Colourbox.com A dog give his owner a guilty look in this file photo.

Science is a wonderful thing.

It can determine the age of the universe (13.798 billion years, if you’re counting from home).

Or it can find out if your dog gets jealous.

Seriously, a study released last week proves that Fido doesn’t like it when you scratch behind some other dog’s ears, even if the other dog is a stuffed animal.

Researchers at the University of California (it’s not, like, Harvard) did an experiment with 36 dog owners and their dogs. First, owners were told to play with a little stuffed dog that barks and wags its tail (Tickle Me Fido?), followed by one of those Halloween jack-o’-lantern treat buckets, followed by reading aloud from a children’s popup book.

As you might expect, the dogs were only moderately perturbed by the book and the jack-o’-lantern, although 42 per cent weren’t sure about that jack-o’-lantern. But they went all canine when their humans started messing with another dog.
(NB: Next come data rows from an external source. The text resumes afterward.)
(** C1, as the code has it. With a file selected and a target duration
    chosen, pressing the button calls the upload-and-process endpoint if
    and only if the length of the selection, [|end - start|], is within
    0.1 of the target; when it is not, the page and local storage are left
    as they were, no network call is made, and the one effect is an error
    toast whose text contains that length printed to one decimal place. *)
Theorem upload_gate st ls reply file target :
  selectedFile st = Some file ->
  selectedDuration st = Some target ->
  truthy_num target = true ->
  let result := handleUpload Number_toString JSON_stringify st ls reply in
  (uploads (snd result) <->
   PrimFloat.leb (PrimFloat.abs (PrimFloat.abs (endTime st - startTime st) - target))
     tolerance = true)
  /\ (isDurationValid st target = true ->
      In (NetworkCall (Api.uploadAPI_uploadAndProcess file
                         (Some (startTime st)) (Some (endTime st))))
         (snd result))
  /\ (isDurationValid st target = false ->
      result = (st, ls, [ToastError (mismatch_message Number_toString st target)])
      /\ offline (snd result)
      /\ contains (mismatch_message Number_toString st target)
                  (toFixed1 Number_toString (actualDuration st))).
Proof.
  intros Hfile Htarget Htruthy result. subst result.
  split;
    [exact (handleUpload_uploads_iff_valid st ls reply file target Hfile Htarget Htruthy) | ].
  unfold handleUpload. rewrite Hfile, Htarget, Htruthy.
  destruct (isDurationValid st target) eqn:Hvalid.
  - destruct (after_upload JSON_stringify st ls file reply) as [ls1 effects].
    cbn [snd]. split; [intros _; now left | discriminate].
  - cbn [snd]. split; [discriminate | ].
    intros _. split; [reflexivity | split ].
    + intros w [Habs | []]. discriminate.
    + apply mismatch_message_cites_duration.
Qed.

(** The upload is the only network call of the handler. *)
Lemma handleUpload_single_call st ls reply w :
  In (NetworkCall w) (snd (handleUpload Number_toString JSON_stringify st ls reply)) ->
  Api.is_upload_and_process w = true.
Proof.
  unfold handleUpload.
  destruct (selectedFile st) as [file | ]; [ | intros []].
  destruct (selectedDuration st) as [target | ]; [ | intros []].
  destruct (truthy_num target); [ | intros []].
  destruct (isDurationValid st target).
  - pose proof (after_upload_offline st ls file reply w) as Hoff.
    destruct (after_upload JSON_stringify st ls file reply) as [ls1 effects].
    cbn [snd] in *. intros [Heq | Hin]; [ | contradiction].
    injection Heq as <-. reflexivity.
  - cbn [snd]. intros [Habs | []]. discriminate.
Qed.

(** On a region that runs forward the two tests agree, and the gate is
    the one on the span [end - start]. *)
Lemma forward_span_valid st target :
  PrimFloat.ltb 0 (endTime st - startTime st) = true ->
  claimed_valid st target = isDurationValid st target.
Proof.
  intros Hforward. unfold claimed_valid, isDurationValid, actualDuration.
  now rewrite (abs_of_positive _ Hforward).
Qed.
In fact, 78 per cent tried to push the toy dog away, and one in four actually snapped at it.

As interesting as this is, dog owners don’t need science to tell them their dogs get jealous.

Before the kids came along, we had a dog named Mabel. People would ask, “Where did you come up with a dumb name like Mabel?” I replied that I should have called her Dinner, as that’s the only name she’ll answer to.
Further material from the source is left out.